Over the past five decades at least, the concept of 'development', as defined largely by the West and some multilateral organisations such as the World Bank and the IMF, has been considered a sacred cow never to be questioned. But after the repeated failures of development policies based on these concepts, there is a growing body of thinkers who are challenging the entire aid and development agenda as we know it. One of them is Rasna Warah (right), who has edited a new anthology on the subject, Missionaries, Mercenaries and Misfits. *

I first started having doubts about the relevance of the development industry while I was conducting an interview with Mberita Katela, a woman living in Laini Saba, the densest and poorest section of Nairobi's Kibera slum.

She earned an average daily income of 50 Kenya shillings (less than the proverbial dollar a day) selling sukuma wiki (a cheap, popular local dish consisting mainly of the vegetable kale) and cigarettes to her neighbours.

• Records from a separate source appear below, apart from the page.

Definition handle (faults : Faults) (more : MoreFaults) (r : Request) (w : World) : World :=
  match r with
  | Connect userId socketId => connection userId socketId w
  | Disconnect userId socketId => disconnect userId socketId w
  | Typing userId socketId conversation isTyping =>
      typing userId socketId conversation isTyping w
  | SendMessage userId socketId now d => sendMessage faults userId socketId now d w
  | MarkRead userId conversation messageIds =>
      markAsRead faults userId conversation messageIds w
  | React userId socketId now messageId e =>
      addReaction faults userId socketId now messageId e w
  | SocketEdit userId socketId now messageId newContent =>
      Socket.editMessage faults userId socketId now messageId newContent w
  | SocketDelete userId socketId messageId =>
      Socket.deleteMessage faults userId socketId messageId w
  | GetMessages userId conversation page limit =>
      (Controller.getMessages faults userId conversation page limit w).1
  | FindOrCreate userId recipientId drawn_id =>
      (Controller.findOrCreateConversation faults userId recipientId drawn_id w).1
  | AddMessage userId now b => (Controller.addMessage faults userId now b w).1
  | RestEdit userId now messageId newContent =>
      (Controller.editMessage faults userId now messageId newContent w).1
  | RestDelete userId messageId => (Controller.deleteMessage faults userId messageId w).1
  | DeleteConversation userId conversation =>
      (Controller.deleteConversation faults more userId conversation w).1
  end.

(** A run: each request comes with the store calls that reject during it. *)
Definition run (w : World) (rs : list (Faults * MoreFaults * Request)) : World :=
  foldl (λ w r, handle r.1.1 r.1.2 r.2 w) w rs.

(** The one request that removes messages. *)
Definition removes_messages (r : Request) : bool :=
  match r with
  | DeleteConversation _ _ => true
  | _ => false
  end.

(** The events and requests that change one stored message and nothing
    else. *)
Definition changes_one_message (r : Request) : bool :=
  match r with
  | React _ _ _ _ _ | SocketEdit _ _ _ _ _ | SocketDelete _ _ _
  | RestEdit _ _ _ _ | RestDelete _ _ => true
  | _ => false
  end.

(** What an event or request can make of a stored message. *)
Inductive evolves (m : Message) : Message → Prop :=
  | evolves_reaction userId e now :
      evolves m (set_reactions m (toggle_reaction userId e now (reactions m)))
  | evolves_edit newContent now : evolves m (set_edited m newContent now)
  | evolves_socket_delete : evolves m (Socket.set_deleted m)
  | evolves_rest_delete : evolves m (Controller.set_deleted m).

(** What an event or request other than deleteConversation can make of the
    Message collection: nothing, one new message, one stored message saved
    after a change, or some messages marked as read. *)
Inductive messages_step (ms : gmap nat Message) : gmap nat Message → Prop :=
  | step_same : messages_step ms ms
  | step_new m :
      ms !! _id m = None → file m = None → reactions m = [] → read m = false →
      messages_step ms (<[_id m := m]> ms)
  | step_save k m m' :
      ms !! k = Some m → evolves m m' → messages_step ms (<[_id m' := m']> ms)
  | step_read sel :
      messages_step ms ((λ m, if sel m : bool then set_read m else m) <$> ms).

(** No stored message carries a file. *)
Definition no_files (w : World) : Prop :=
  map_Forall (λ _ m, file m = None) (messages w).

(** No stored message has two reactions of one user with one emoji. *)
Definition reactions_unique (w : World) : Prop :=
  map_Forall (λ _ m, NoDup ((λ r, (user r, emoji r)) <$> reactions m)) (messages w).

(** A conversation of two different users. *)
Definition two_party (c : Conversation) : bool :=
  match participants c with
  | [a; b] => bool_decide (a ≠ b)
  | _ => false
  end.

The translation of sukuma wiki is 'pushing the week', i.e. making do until the weekend when you hope to eat something more substantial.

It was March 2002 and I had gone to Kibera to do what they call a 'qualitative time-space analysis' of how slum dwellers spend their time and how much physical space they occupy while carrying out their daily chores.

This activity was part of a larger and much broader global slum analysis being carried out by the UN's Human Settlements Programme (UN-Habitat) where I worked at the time.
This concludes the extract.